Given the history of presidential elections, it appears that a Democratic candidate gets 40% of the vote for just showing up. Republicans historically did not have that kind of built-in base. GOP candidates had to reach out to Independents and continuously expand the GOP base in the face of the larger Democratic vote machine. Building on the success of Ronald Reagan’s Dixiecrats (conservative Southern Democrats), the GOP has converted large swaths of former Democrats and Independents into Republicans.

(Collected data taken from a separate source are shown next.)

(** [chat] and [chat_with_history] build the message list and return what
    [_call_with_retry] returns. *)
Definition chat (api : nat -> ApiOutcome) : pystr :=
  returned (_call_with_retry api).

End LLMClient.

(** ** [agents/memory.py]: the hierarchical memory store *)

Module Memory.

Record Message := {
  role : pystr;
  content : pystr;
}.

Record MemoryManager := {
  player_name : pystr;
  summary : pystr;
  recent : list Message;
  compress_count : nat;
}.

(** [MemoryManager.__init__]. *)
Definition init (name : pystr) : MemoryManager :=
  {| player_name := name; summary := []; recent := []; compress_count := 0 |}.

Definition FAILURE_PREFIX : pystr := u "[LLM调用失败".

(** [_simplify_prompt]: the loop over the lines, with the [skip] flag. *)
Fixpoint simplify_lines (lines : list pystr) (skip : bool) : list pystr :=
  match lines with
  | [] => []
  | line :: rest =>
    if contains (u "请严格按照以下JSON格式") line then simplify_lines rest true
    else if contains (u "请直接说出你的发言内容") line then simplify_lines rest skip
    else if contains (u "注意不要暴露自己的真实身份") line then simplify_lines rest skip
    else if skip && (startswith (strip line) (u "{")
                     || startswith (strip line) (u "例如"))
    then simplify_lines rest skip
    else
      let stripped := strip line in
      if truthy stripped then stripped :: simplify_lines rest false
      else simplify_lines rest false
  end.

Definition _simplify_prompt (prompt : pystr) : pystr :=
  join (u " ") (firstn 5 (simplify_lines (split_nl prompt) false)).

(** [_format_messages_for_summary]: the lines appended for one message. *)
Definition format_message (name : pystr) (msg : Message) : list pystr :=
  if str_eqb (role msg) (u "user") then
    if startswith (content msg) (u "[游戏事件]") then [content msg]
    else if startswith (content msg) (u "[任务执行]") then [content msg]
    else
      let simplified := _simplify_prompt (content msg) in
      if truthy simplified then [u "[决策请求] " ++ simplified] else []
  else if str_eqb (role msg) (u "assistant") then
    [u "[" ++ name ++ u "的回复] " ++ content msg]
  else [].

Definition _format_messages_for_summary (name : pystr) (messages : list Message)
  : pystr :=
  join [10%N] (flat_map (format_message name) messages).

(** The request sent to the summarizer. *)
Definition user_message (m : MemoryManager) (text_to_compress : pystr) : pystr :=
  if truthy (summary m) then
    u "以下是之前的记忆摘要：" ++ [10%N] ++ u "---" ++ [10%N] ++ summary m
      ++ [10%N] ++ u "---" ++ [10%N; 10%N]
      ++ u "以下是新增的游戏记录（来自" ++ player_name m ++ u "的视角）："
      ++ [10%N] ++ u "---" ++ [10%N] ++ text_to_compress ++ [10%N] ++ u "---"
      ++ [10%N; 10%N] ++ u "请将旧摘要和新记录合并，生成一份更新的摘要。"
  else
    u "以下是游戏记录（来自" ++ player_name m ++ u "的视角）：" ++ [10%N]
      ++ u "---" ++ [10%N] ++ text_to_compress ++ [10%N] ++ u "---"
      ++ [10%N; 10%N] ++ u "请生成一份结构化摘要。".

Section Store.

(** The configured threshold [MEMORY_COMPRESS_THRESHOLD] and the number of
    kept messages [MEMORY_KEEP_RECENT]. *)
Variable T K : nat.

(** [_compress]; [llm] is [llm_client.chat] for the summary request of this
    pass (it maps the request to the returned text). *)
Definition _compress (llm : pystr -> pystr) (m : MemoryManager) : MemoryManager :=
  let old_messages := slice_to_neg K (recent m) in
  let new_messages := slice_from_neg K (recent m) in
  let text_to_compress := _format_messages_for_summary (player_name m) old_messages in
  if negb (truthy (strip text_to_compress)) then
    {| player_name := player_name m; summary := summary m;
       recent := new_messages; compress_count := compress_count m |}
  else
    let new_summary := llm (user_message m text_to_compress) in
    if startswith new_summary FAILURE_PREFIX then
      {| player_name := player_name m; summary := summary m;
         recent := new_messages; compress_count := compress_count m |}
    else
      {| player_name := player_name m; summary := new_summary;
         recent := new_messages; compress_count := compress_count m + 1 |}.

(** [add]. *)
Definition add (llm : pystr -> pystr) (m : MemoryManager) (r c : pystr)
  : MemoryManager :=
  let m1 := {| player_name := player_name m; summary := summary m;
               recent := recent m ++ [{| role := r; content := c |}];
               compress_count := compress_count m |} in
  if T <=? length (recent m1) then _compress llm m1 else m1.

(** A sequence of [add] calls, each with the summarizer's behaviour at the
    time of the call. *)
Definition add_all (ops : list ((pystr -> pystr) * pystr * pystr))
           (m : MemoryManager) : MemoryManager :=
  fold_left (fun m op => add (fst (fst op)) m (snd (fst op)) (snd op)) ops m.

End Store.

(** The fold segment of the next compression pass has substantive content. *)
Definition substantive (name : pystr) (fold : list Message) : bool :=
  truthy (strip (_format_messages_for_summary name fold)).

(** [get_messages_for_llm]: the summary, if any, as a first exchange, then
    the recent messages. *)
Definition get_messages_for_llm (m : MemoryManager) : list Message :=
  (if truthy (summary m) then
     [{| role := u "user";
         content := u "[历史记忆摘要]" ++ [10%N] ++ summary m |};
      {| role := u "assistant";
         content := u "好的，我已了解之前的游戏经过，会基于这些信息继续参与游戏。" |}]
   else [])
  ++ recent m.

(** [get_stats]. *)
Record Stats := {
  summary_length : nat;
  recent_count : nat;
  stats_compress_count : nat;
  has_summary : bool;
}.

Definition get_stats (m : MemoryManager) : Stats :=
  {| summary_length := length (summary m); recent_count := length (recent m);
     stats_compress_count := compress_count m; has_summary := truthy (summary m) |}.

Section Agent.

Variable T K : nat.

(** [Agent.observe]: a public event is stored as a user message. *)
Definition observe (llm : pystr -> pystr) (m : MemoryManager) (event : pystr)
  : MemoryManager :=
  add T K llm m (u "user") (u "[游戏事件] " ++ event).

(** [Agent._call_llm]: the oracle is called on the history as it stands and
    the prompt; then the prompt and the reply are stored.  [oracle] is
    [llm_client.chat_with_history] for this call, [llm1] and [llm2] the
    summarizer at the two [add]s. *)
Definition _call_llm (oracle : list Message -> pystr -> pystr)
           (llm1 llm2 : pystr -> pystr) (m : MemoryManager) (prompt : pystr)
  : MemoryManager * pystr :=
  let history := get_messages_for_llm m in
  let response := oracle history prompt in
  let m1 := add T K llm1 m (u "user") prompt in
  let m2 := add T K llm2 m1 (u "assistant") response in
  (m2, response).

End Agent.

End Memory.

(** ** [server/async_game_runner.py]: control state and checkpoint *)

Module Runner.

Inductive RunState := STATE_IDLE | STATE_RUNNING | STATE_PAUSED | STATE_FINISHED.

(** The control fields of [AsyncGameRunner]; [_pause_event] is the flag of
    the [asyncio.Event] (set: run, clear: pause). *)
Record Control := {
  state : RunState;
  step_mode : bool;
  _stop_requested : bool;
  _pause_event : bool;
}.

(** [__init__]. *)
Definition init : Control :=
  {| state := STATE_IDLE; step_mode := false;
     _stop_requested := false; _pause_event := true |}.

Definition is_running (c : Control) : bool :=
  match state c with STATE_RUNNING => true | _ => false end.

Definition is_paused (c : Control) : bool :=
  match state c with STATE_PAUSED => true | _ => false end.

Definition pause (c : Control) : Control :=
  if is_running c then
    {| state := STATE_PAUSED; step_mode := step_mode c;
       _stop_requested := _stop_requested c; _pause_event := false |}
  else c.

Definition resume (c : Control) : Control :=
  if is_paused c then
    {| state := STATE_RUNNING; step_mode := false;
       _stop_requested := _stop_requested c; _pause_event := true |}
  else c.

Definition step (c : Control) : Control :=
  if is_paused c then
    {| state := STATE_RUNNING; step_mode := true;
       _stop_requested := _stop_requested c; _pause_event := true |}
  else c.

Definition stop (c : Control) : Control :=
  {| state := state c; step_mode := step_mode c; _stop_requested := true;
     _pause_event := if is_paused c then true else _pause_event c |}.

(** An emitted event: its type tag and the [reason] of its payload. *)
Record Event := {
  ev_type : pystr;
  ev_reason : pystr;
}.

Definition runner_paused : Event :=
  {| ev_type := u "runner_paused"; ev_reason := u "step" |}.

(** [_checkpoint] up to its [await self._pause_event.wait()]: [None] is the
    raised [_StopGame]; otherwise the control state and the events emitted. *)
Definition checkpoint_enter (c : Control) : option (Control * list Event) :=
  if _stop_requested c then None
  else if step_mode c then
    Some ({| state := STATE_PAUSED; step_mode := step_mode c;
             _stop_requested := _stop_requested c; _pause_event := false |},
          [runner_paused])
  else Some (c, []).

(** Where the orchestrator's coroutine stands when it gives control back. *)
Inductive Status :=
| Suspended   (* inside [wait()], the event is clear *)
| Stopped     (* [_StopGame] was raised *)
| Completed.  (* no unit of progress is left *)

Record Progress := {
  control : Control;
  units : nat;           (* units of protocol progress carried out *)
  emitted : list Event;  (* events emitted by the checkpoints *)
  status : Status;
}.

(** The coroutine from the moment [wait()] returns inside a checkpoint, with
    [n] units of protocol progress left and no command arriving meanwhile:
    the second stop test of the checkpoint, one unit, the next checkpoint. *)
Fixpoint after_wait (n : nat) (c : Control) : Progress :=
  if _stop_requested c then
    {| control := c; units := 0; emitted := []; status := Stopped |}
  else
    match n with
    | 0 => {| control := c; units := 0; emitted := []; status := Completed |}
    | S n' =>
      match checkpoint_enter c with
      | None => {| control := c; units := 1; emitted := []; status := Stopped |}
      | Some (c1, ev) =>
        if _pause_event c1 then
          let p := after_wait n' c1 in
          {| control := control p; units := S (units p);
             emitted := ev ++ emitted p; status := status p |}
        else {| control := c1; units := 1; emitted := ev; status := Suspended |}
      end
    end.

(** The head of [run_single_game]: a runner that is neither running nor
    paused is set running, with the stop request cleared and the pause event
    set. *)
Definition run_single_game_enter (c : Control) : Control :=
  if negb (is_running c) && negb (is_paused c) then
    {| state := STATE_RUNNING; step_mode := step_mode c;
       _stop_requested := false; _pause_event := true |}
  else c.

(** The head of [run_community_session]. *)
Definition run_community_session_enter (c : Control) : Control :=
  {| state := STATE_RUNNING; step_mode := step_mode c;
     _stop_requested := false; _pause_event := true |}.

(** The [finally] of [run_community_session]. *)
Definition run_community_session_exit (c : Control) : Control :=
  {| state := STATE_FINISHED; step_mode := step_mode c;
     _stop_requested := _stop_requested c; _pause_event := _pause_event c |}.

(** What [CommandHandler._cmd_start_game] does to the control fields: refused
    unless the runner is idle or finished, it sets the step mode (the entry of
    the game or session coroutine comes later, as its own action). *)
Definition _cmd_start_game (step_mode' : bool) (c : Control) : Control :=
  match state c with
  | STATE_IDLE | STATE_FINISHED =>
    {| state := state c; step_mode := step_mode';
       _stop_requested := _stop_requested c; _pause_event := _pause_event c |}
  | _ => c
  end.

(** Everything that writes the control fields: the four control commands,
    the start command, the entries of a game and of a session, the end of a
    session, and a checkpoint reached by the coroutine (a checkpoint that
    raises [_StopGame] leaves the fields as they are). *)
Inductive Action :=
| DoPause | DoResume | DoStep | DoStop
| DoStart (step_mode' : bool)
| EnterGame | EnterSession | ExitSession | ReachCheckpoint.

The defeat of John Kerry proves that the historic equation has reversed. Democrats now cannot win a national election without drawing from a conservative/libertarian pool in the red states. The 40% Democratic base is not enough to win – period. Winning both costs without turning some Republican states. The last two Democratic presidents who won the White House needed to capture a good percentage of that socially conservative vote and win a few Republican leaning states.
That’s what make the various liberal post mortems even more fun to watch. The emerging consensus among the lefty blogs is that the activism and liberalism have to be ratcheted up even more in 2008. Markos Moulitsas (Daily Kos) likes to point to Republican Barry Goldwater’s shellacking by Lyndon Johnson as a point from which the GOP majority was built.
Personally I’m hoping that things like Howard Dean for DNC Chairman pan out. Keep pinning your hopes on P. Diddy, Michael Moore, George Soros, et. all. If they continue down that path they’ll know exactly what Goldwater and his supporters felt like in 1964.